I've just installed Windows 7 x64 Ultimate on my desktop PC. I installed IIS, Visual Studio 2008, registered ASP.NET, etc.

I have this ASP.NET 3.5 website I'm working on running EXTREMELY slow on this new IIS. On STA and PROD servers (Windows 2003 Server) and on my old XP/IIS 5.1 everything runs smoothly.

A page which usually takes 1-2 seconds to load is taking 8 seconds!!!

I saw this post on IIS forum. It says something about Vista/7 not pooling connections (just to let you know, the website is running locally but it's connecting to a SQL Server 2005 hosted on a remote server).

It seems that it takes a while to "start loading" the page... I mean, I click refresh and it stays for several seconds "Waiting for localhost"... Then when it gets response it loads the whole page normally...

I don't have a clue how to force Win7/IIS7.5 to pool database connections.
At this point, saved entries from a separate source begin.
Lemma add_audit_chains own audit t s : audit_ok audit → chained_for own (content_now s) →
  wpi F (add_audit audit t) (fun _ s' => chained_for own (content_now s'))
    (fun _ s' => chained_for own (content_now s')) s.
Proof.
  intros Ha Hc. apply wp_bind, wp_select. intros rows Hrows.
  destruct (decide (c_uuid own = c_uuid (AuditEvent.tenant_id audit))) as [E|E].
  - pose proof Hc as (rs & es & Hp & Hf & Hv).
    pose proof (chain_select _ _ _ _ Hp Hf) as Hch.
    assert (rows ≡ₚ rs) as Hr.
    { rewrite Hrows, <- Hch. unfold chained_rows. by rewrite E. }
    pose proof (link_read rs es audit t Hf Hv) as Hlink.
    rewrite (latest_of_chain rs es Hf Hv rows Hr).
    apply wp_bind, wp_lift; [intros ? [= <-]|done].
    apply wp_bind, wp_lift; [intros sequence Hs|done]. rewrite Hs in Hlink. cbn [mbind res_bind] in Hlink.
    apply wp_bind, wp_lift; [intros digest Hd|done]. rewrite Hd in Hlink. cbn [mbind res_bind] in Hlink.
    apply wp_bind, wp_lift; [intros e He|done]. rewrite He in Hlink. symmetry in Hlink.
    apply wp_bind, wp_insert; [|done]. intros s' Hs' _. apply wp_ret. rewrite Hs'.
    eapply own_chain; [done..|by eapply link_verifies].
  - apply wp_bind, wp_lift; [intros latest _|done].
    apply wp_bind, wp_lift; [intros sequence _|done]. apply wp_bind, wp_lift; [intros digest _|done].
    apply wp_bind, wp_lift; [intros e He|done].
    apply wp_bind, wp_insert; [|done]. intros s' Hs' _. apply wp_ret. rewrite Hs'.
    by eapply other_chain.
Qed.
End append.

(** * Histories of the relational repository

    Every operation of [SqlAlchemyPlatformRepository] that writes, as a value,
    and the theorem over all histories of them: whatever transactions the
    application runs, alone or several operations in one, and wherever they
    raise, the audit events of every tenant list as one verified chain. *)

Import Tables.
Open Scope string_scope.
Open Scope list_scope.
Open Scope Z_scope.

(** The configuration tables with their id column. *)
Inductive config_kind := Skill | Tool | Policy | Budget.
Definition config_table (k : config_kind) : table :=
  match k with
  | Skill => skill_versions | Tool => tool_versions | Policy => policy_versions | Budget => budgets
  end.
Definition config_column (k : config_kind) : string :=
  match k with
  | Skill => "skill_id" | Tool => "tool_id" | Policy => "policy_id" | Budget => "budget_id"
  end.

Inductive command :=
  | RecordAudit (audit : AuditEvent.t)
  | InstallPack (tenant_id : uuid) (manifest : CapabilityPackManifest.t) (actor_id : option uuid)
  | SetPackEnabled (tenant_id : uuid) (pack_id version : string) (enabled : bool) (actor_id : uuid)
      (reason : string)
  | RevokePack (tenant_id : uuid) (pack_id version : string) (actor_id : uuid) (reason : string)
  | SetStableChannel (tenant_id : uuid) (pack_id version : string) (actor_id : uuid)
  | AddAgent (name : string) (version : AgentVersion.t)
  | AddConfig (kind : config_kind) (tenant_id : uuid) (asset_id : string) (definition : object)
  | AddGoal (goal : GoalContract.t) (audit : AuditEvent.t)
  | SaveGoal (goal : GoalContract.t) (expected_version : Z) (audit : AuditEvent.t)
  | AddRun (run : Run.t) (audit : AuditEvent.t)
  | SaveRun (run : Run.t) (expected_version : Z) (audit : option AuditEvent.t)
  | AddContextSnapshot (snapshot : ContextSnapshot.t)
  | AddMemory (item : MemoryRecord.t)
  | DeleteMemory (tenant_id memory_id actor_id : uuid)
  | AddTelemetry (item : TenantTelemetryRecord.t)
  | RegisterNamespace (tenant_id : uuid) (resource_kind logical_name physical_namespace : string)
  | AddPlan (plan : Plan.t)
  | SaveTask (task : Task.t) (expected_version : Z)
  | AddAction (action : Action.t)
  | SaveAction (action : Action.t) (expected_version : Z)
  | AddActionAttempt (attempt : ActionAttempt.t)
  | AddApproval (approval : ApprovalRequest.t)
  | SaveApproval (approval : ApprovalRequest.t) (expected_version : Z)
  | AddEvidence (item : Evidence.t)
  | StartEvidenceCapture (saga : EvidenceCaptureSaga.t)
  | CompleteEvidenceCapture (tenant_id evidence_id : uuid)
  | RecordEvidenceDeletion (record : EvidenceDeletionRecord.t)
  | AddOutcome (item : Outcome.t)
  | RecordBudgetEntry (tenant_id run_id : uuid) (category : string) (amount : BudgetAmount.t)
      (reference : string)
  | AddTrial (trial : Trial.t)
  | AddSuite (tenant_id : uuid) (suite : EvaluationSuite.t)
  | AddEvaluationRecord (record : CandidateEvaluation.t)
  | AddProposal (proposal : ImprovementProposal.t)
  | AddCandidate (candidate : CandidateVersion.t)
  | SaveCandidate (candidate : CandidateVersion.t)
  | AddDeployment (deployment : Deployment.t)
  | SaveDeployment (deployment : Deployment.t)
  | SaveObservation (observation : DeploymentObservation.t)
  | AddShadowComparison (comparison : ShadowComparison.t)
  | AddRelease (release : Release.t)
  | PutIdempotency (tenant_id : uuid) (key : string) (external_id : uuid)
      (request_digest : option string).

(** The tenant a command is for. *)
Definition tenant_of_command (c : command) : uuid :=
  match c with
  | RecordAudit audit => AuditEvent.tenant_id audit
  | InstallPack t _ _ | SetPackEnabled t _ _ _ _ _ | RevokePack t _ _ _ _ | SetStableChannel t _ _ _
  | AddConfig _ t _ _ | DeleteMemory t _ _ | RegisterNamespace t _ _ _ | CompleteEvidenceCapture t _
  | RecordBudgetEntry t _ _ _ _ | AddSuite t _ | PutIdempotency t _ _ _ => t
  | AddAgent _ version => AgentVersion.tenant_id version
  | AddGoal goal _ | SaveGoal goal _ _ => GoalContract.tenant_id goal
  | AddRun run _ | SaveRun run _ _ => Run.tenant_id run
  | AddContextSnapshot snapshot => ContextSnapshot.tenant_id snapshot
  | AddMemory item => MemoryRecord.tenant_id item
  | AddTelemetry item => TenantTelemetryRecord.tenant_id item
  | AddPlan plan => Plan.tenant_id plan
  | SaveTask task _ => Task.tenant_id task
  | AddAction action | SaveAction action _ => Action.tenant_id action
  | AddActionAttempt attempt => ActionAttempt.tenant_id attempt
  | AddApproval approval | SaveApproval approval _ => ApprovalRequest.tenant_id approval
  | AddEvidence item => Evidence.tenant_id item
  | StartEvidenceCapture saga => EvidenceCaptureSaga.tenant_id saga
  | RecordEvidenceDeletion record => EvidenceDeletionRecord.tenant_id record
  | AddOutcome item => Outcome.tenant_id item
  | AddTrial trial => Trial.tenant_id trial
  | AddEvaluationRecord record => CandidateEvaluation.tenant_id record
  | AddProposal proposal => ImprovementProposal.tenant_id proposal
  | AddCandidate candidate | SaveCandidate candidate => CandidateVersion.tenant_id candidate
  | AddDeployment deployment | SaveDeployment deployment => Deployment.tenant_id deployment
  | SaveObservation observation => DeploymentObservation.tenant_id observation
  | AddShadowComparison comparison => ShadowComparison.tenant_id comparison
  | AddRelease release => Release.tenant_id release
  end.

(** The identifiers an audit event of the command carries have 128 bits. *)
Definition command_ok (c : command) : Prop :=
  uuid_ok (tenant_of_command c) ∧
  match c with
  | RecordAudit audit | AddGoal _ audit | SaveGoal _ _ audit | AddRun _ audit
  | SaveRun _ _ (Some audit) => audit_ok audit
  | InstallPack _ _ actor_id => if_some uuid_ok actor_id
  | SetPackEnabled _ _ _ _ actor_id _ | RevokePack _ _ _ actor_id _
  | SetStableChannel _ _ _ actor_id => uuid_ok actor_id
  | _ => True
  end.

Section commands.
Context {DB : Type} `{DatabaseLaws DB}.
Notation MR := (M (session DB)).

Definition run_command (c : command) : MR unit :=
  match c with
  | RecordAudit audit => record_audit audit
  | InstallPack t manifest actor_id => install_pack t manifest actor_id
  | SetPackEnabled t pack_id version enabled actor_id reason =>
      set_pack_enabled t pack_id version enabled actor_id reason
  | RevokePack t pack_id version actor_id reason => revoke_pack t pack_id version actor_id reason
  | SetStableChannel t pack_id version actor_id => set_stable_channel t pack_id version actor_id
  | AddAgent name version => add_agent name version
  | AddConfig k t asset_id definition =>
      add_config_asset (config_table k) (config_column k) t asset_id definition ;; mret tt
  | AddGoal goal audit => add_goal goal audit
  | SaveGoal goal expected audit => save_goal goal expected audit
  | AddRun run audit => add_run run audit
  | SaveRun run expected audit => save_run run expected audit
  | AddContextSnapshot snapshot => add_context_snapshot snapshot
  | AddMemory item => add_memory item
  | DeleteMemory t memory_id actor_id => delete_memory t memory_id actor_id ;; mret tt
  | AddTelemetry item => add_telemetry item
  | RegisterNamespace t kind logical physical =>
      register_tenant_namespace t kind logical physical ;; mret tt
  | AddPlan plan => add_plan plan
  | SaveTask task expected => save_task task expected
  | AddAction action => add_action action
  | SaveAction action expected => save_action action expected
  | AddActionAttempt attempt => add_action_attempt attempt
  | AddApproval approval => add_approval approval
  | SaveApproval approval expected => save_approval approval expected
  | AddEvidence item => add_evidence item
  | StartEvidenceCapture saga => start_evidence_capture saga
  | CompleteEvidenceCapture t evidence_id => complete_evidence_capture t evidence_id
  | RecordEvidenceDeletion record => record_evidence_deletion record
  | AddOutcome item => add_outcome item
  | RecordBudgetEntry t run_id category amount reference =>
      record_budget_entry t run_id category amount reference ;; mret tt
  | AddTrial trial => add_trial trial
  | AddSuite t suite => add_suite t suite
  | AddEvaluationRecord record => add_evaluation_record record
  | AddProposal proposal => add_proposal proposal
  | AddCandidate candidate => add_candidate candidate
  | SaveCandidate candidate => save_candidate candidate
  | AddDeployment deployment => add_deployment deployment
  | SaveDeployment deployment => save_deployment deployment
  | SaveObservation observation => save_observation observation
  | AddShadowComparison comparison => add_shadow_comparison comparison
  | AddRelease release => add_release release
  | PutIdempotency t key external_id digest => put_idempotency t key external_id digest
  end.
EDIT: I've created a new empty ASP.NET web application to see if the problems happens too. The answer is no, it responds fast as it should with an empty default page. Maybe is something related to the DB connection. I will do a further test. It should be a way to fix it...

EDIT 2: Debugging the app I noticed that the delay occurs AFTER the execution of .NET code (Page_Load, etc)... so the delay seems to be somewhere when IIS serves the page to the browser.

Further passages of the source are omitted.